======== Data to examine

(* ===== verification/Platform.v ===== *)
(** * The platform bus

    [ctucanfd_platform.c]: probing and removal of a device of the platform bus, whose
    driver data is the one network device. *)

From Stdlib Require Import ZArith Lia.
From stdpp Require Import base numbers list strings gmap.
From S2P Require Import Prelude LinuxDefs World Kregs Base Sim BaseCfg Resources BaseDev Host Probe.

#[local] Open Scope Z_scope.

Section Platform.
Context {W : Type} `{World W}.
Abbreviation MH := (M host W).

Definition ctucan_platform_set_drvdata (ndev : Z) : MH unit :=
  modify (set_h_drvdata (DrvNdev ndev)).

(** An error pointer is a negative number, as in the other functions. *)
Definition ctucan_platform_probe : MH Z :=
  addr ← call (devm_platform_ioremap_resource 0);
  if addr <? 0 then
    call_ (netdev_msg "Cannot remap address.\n");;
    mret addr
  else
  irq ← call (platform_get_irq 0);
  if irq <? 0 then
    call_ (netdev_msg "Cannot find interrupt.\n");;
    mret irq
  else
  let ntxb := 4 in
  ret ← ctucan_probe_common addr ntxb 0 true (Some ctucan_platform_set_drvdata);
  when (ret <? 0) (modify (set_h_drvdata DrvNull));;
  mret ret.

Definition ctucan_platform_remove : MH Z :=
  ndev ← dev_get_ndev;
  call_ (netdev_msg "ctucan_remove");;
  call_ (unregister_candev ndev);;
  call_ pm_runtime_disable;;
  on_ndev ndev (mret tt);;
  call_ (netif_napi_del ndev);;
  free_ndev ndev;;
  mret 0.

(** The callback of the platform bus keeps the interface. *)
#[export] Instance platform_drvdata : DrvdataFnc ctucan_platform_set_drvdata.
Proof.
  refine {| df_pre := (λ _, True); df_host := (λ p, set_h_drvdata (DrvNdev p)); df_irq_flags := 0 |}; [done|].
  intros p n h s _ Hd Hirq. unfold ctucan_platform_set_drvdata. wp_step. split; [done|]. rewrite Hd.
  destruct n as [[] ]. cbn in *. by subst.
Defined.

Implicit Types (s : st host W).

(** The state after [ctucan_platform_probe]. *)
Definition platform_probed s (ret : Z) (s' : st host W) : Prop :=
  (ret = 0 ∧ balanced s s' (probed true) ∧ ∃ p n, h_ndevs (drv s) !! p = None ∧
     drv s' = put_ndev p n (set_h_drvdata (DrvNdev p) (drv s)) ∧
     ntxbufs (priv n) = 4 ∧ txb_head (priv n) = txb_tail (priv n) ∧ read_reg (priv n) = write_reg (priv n)) ∨
  (ret ≠ 0 ∧ balanced s s' (λ _, 0) ∧ h_ndevs (drv s') = h_ndevs (drv s) ∧
     (ret < 0 → h_drvdata (drv s) = DrvNull → h_drvdata (drv s') = DrvNull)).

Lemma platform_probe_wp s : wp ctucan_platform_probe s (platform_probed s).
Proof.
  unfold ctucan_platform_probe, platform_probed. pose proof (balanced_refl s) as Hbal.
  bal_step. eapply wp_bal_call; [exact Hbal|]. clear Hbal. intros addr s1 Hd1 Hbal. if_split Ea.
  { repeat bal_step. right. drv_simpl. split; [lia|]. split; [bal_done|done]. }
  bal_step. eapply wp_bal_call; [exact Hbal|]. clear Hbal. intros irq s2 Hd2 Hbal. if_split Ei.
  { repeat bal_step. right. drv_simpl. split; [lia|]. split; [bal_done|done]. }
  bal_step. eapply wp_mono; [by apply probe_common_wp|]. intros ret' s3 (p & Hp & Hout).
  unfold probe_outcome in Hout. rewrite Hd2, Hd1 in Hp, Hout.
  unfold when. destruct Hout as [(-> & Hb & n & rate' & _ & Hd & Hok & _)|(Hr & Hb & Hd)].
  - repeat bal_step. left. split; [done|]. split.
    { eapply balanced_app; [exact Hbal|exact Hb|]. by intros []. }
    exists p, n. destruct Hok as (_ & ? & ? & ? & ? & _). split_and!; [done|done|done|congruence|done].
  - assert (Hz : balanced s s3 (λ _, 0)) by (eapply balanced_app; [exact Hbal|exact Hb|]; by intros []).
    assert (Hnd : h_ndevs (drv s3) = h_ndevs (drv s)) by (destruct Hd as [-> | ->]; done).
    destruct (Z.ltb_spec ret' 0); repeat wp_step; right; (split; [done|]); (split; [done|]); (split; [done|]).
    + done.
    + intros. lia.
Qed.

(** Removal of a bound device gives back what the probe took. *)
Lemma platform_remove_wp p n h s :
  drv s = put_ndev p n h → h_drvdata h = DrvNdev p → h_ndevs h !! p = None →
  wp ctucan_platform_remove s (λ ret s', ret = 0 ∧ balanced s s' (λ r, - probed true r) ∧ drv s' = h).
Proof.
  intros Hd Hdd Hp. unfold ctucan_platform_remove, free_ndev.
  assert (Ht : tracked s p n h (λ _, 0) s) by (split; [apply balanced_refl|done]).
  wp_step. apply (wp_dev_get_ndev p); [by rewrite Hd|]. repeat tr_step. wp_step. tr_step.
  destruct Ht as [Hb Hd']. split; [done|]. cbn [drv]. rewrite Hd', del_put by done. split; [|done].
  eapply (balanced_modify _ _ _ (del_ndev p)), balanced_ext; [exact Hb|]. by intros [].
Qed.

(** Binding a platform device and unbinding it again, in every world: the probe gets one
    network device with four buffers, an empty ring and matching accessors, or fails with everything
    released and, for a negative code, no dangling driver data; removal after a successful
    probe releases exactly what the probe took.  In all cases every count of resources
    and the set of allocated devices end as they began, and no freed device is
    accessed. *)
Theorem ctucan_platform_lifecycle s :
  wp ctucan_platform_probe s (platform_probed s) ∧
  wp (ret ← ctucan_platform_probe; if ret =? 0 then ctucan_platform_remove else mret ret) s (λ ret s',
    balanced s s' (λ _, 0) ∧ h_ndevs (drv s') = h_ndevs (drv s) ∧
    (ret < 0 → h_drvdata (drv s) = DrvNull → h_drvdata (drv s') = DrvNull)).
Proof.
  split; [apply platform_probe_wp|]. wp_step. eapply wp_mono; [apply platform_probe_wp|].
  intros ret s1 [(-> & Hb & p & n & Hp & Hd & _)|(Hr & Hb & Hrest)].
  - change (0 =? 0) with true. cbv iota. eapply wp_mono; [by eapply platform_remove_wp|].
    intros ret s2 (-> & Hb2 & Hd2). rewrite Hd2. split; [|done].
    eapply balanced_app; [exact Hb|exact Hb2|]. intros r. lia.
  - destruct (Z.eqb_spec ret 0); [done|]. by wp_step.
Qed.

End Platform.

(** ** A concrete run *)

(** A device that answers with the signature, with a clock of 100 MHz. *)
Definition platform_st : st host script :=
  mkst (mkhost DrvNull None ∅) (mkscript [0xCAFD; 0xCAFD] [1; 5; 100000000] []) [].

Lemma ctucan_probe_common_witness :
  wp (ctucan_probe_common 0x1000 4 0 true (Some ctucan_platform_set_drvdata)) platform_st (λ ret s',
    ret = 0 ∧ balanced platform_st s' (probed true) ∧ h_drvdata (drv s') = DrvNdev 0 ∧
    (λ n, clock_freq (can (priv n))) <$> (h_ndevs (drv s') !! 0) = Some 100000000).
Proof.
  eapply wp_mono; [apply wp_and; [exact (ctucan_probe_common_spec ctucan_platform_set_drvdata 0x1000 4 0 true platform_st I)|]|].
  - instantiate (1 := λ ret s', ret = 0 ∧ h_drvdata (drv s') = DrvNdev 0 ∧
      (λ n, clock_freq (can (priv n))) <$> (h_ndevs (drv s') !! 0) = Some 100000000).
    vm_compute. repeat split.
  - intros ret s' [(p & _ & [(_ & Hb & _)|(Hne & _)]) (Hret & Hx & Hy)]; [|destruct (Hne Hret)].
    split; [exact Hret|]. split; [exact Hb|]. split; [exact Hx|exact Hy].
Defined.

================

**Your assignment**
Only those lines of the entries above that run from the line containing "drv s = put_ndev" to the line containing "intros Hd Hdd", both included, should be transcribed exactly.

**Solution to the problem**
  drv s = put_ndev p n h → h_drvdata h = DrvNdev p → h_ndevs h !! p = None →
  wp ctucan_platform_remove s (λ ret s', ret = 0 ∧ balanced s s' (λ r, - probed true r) ∧ drv s' = h).
Proof.
  intros Hd Hdd Hp. unfold ctucan_platform_remove, free_ndev.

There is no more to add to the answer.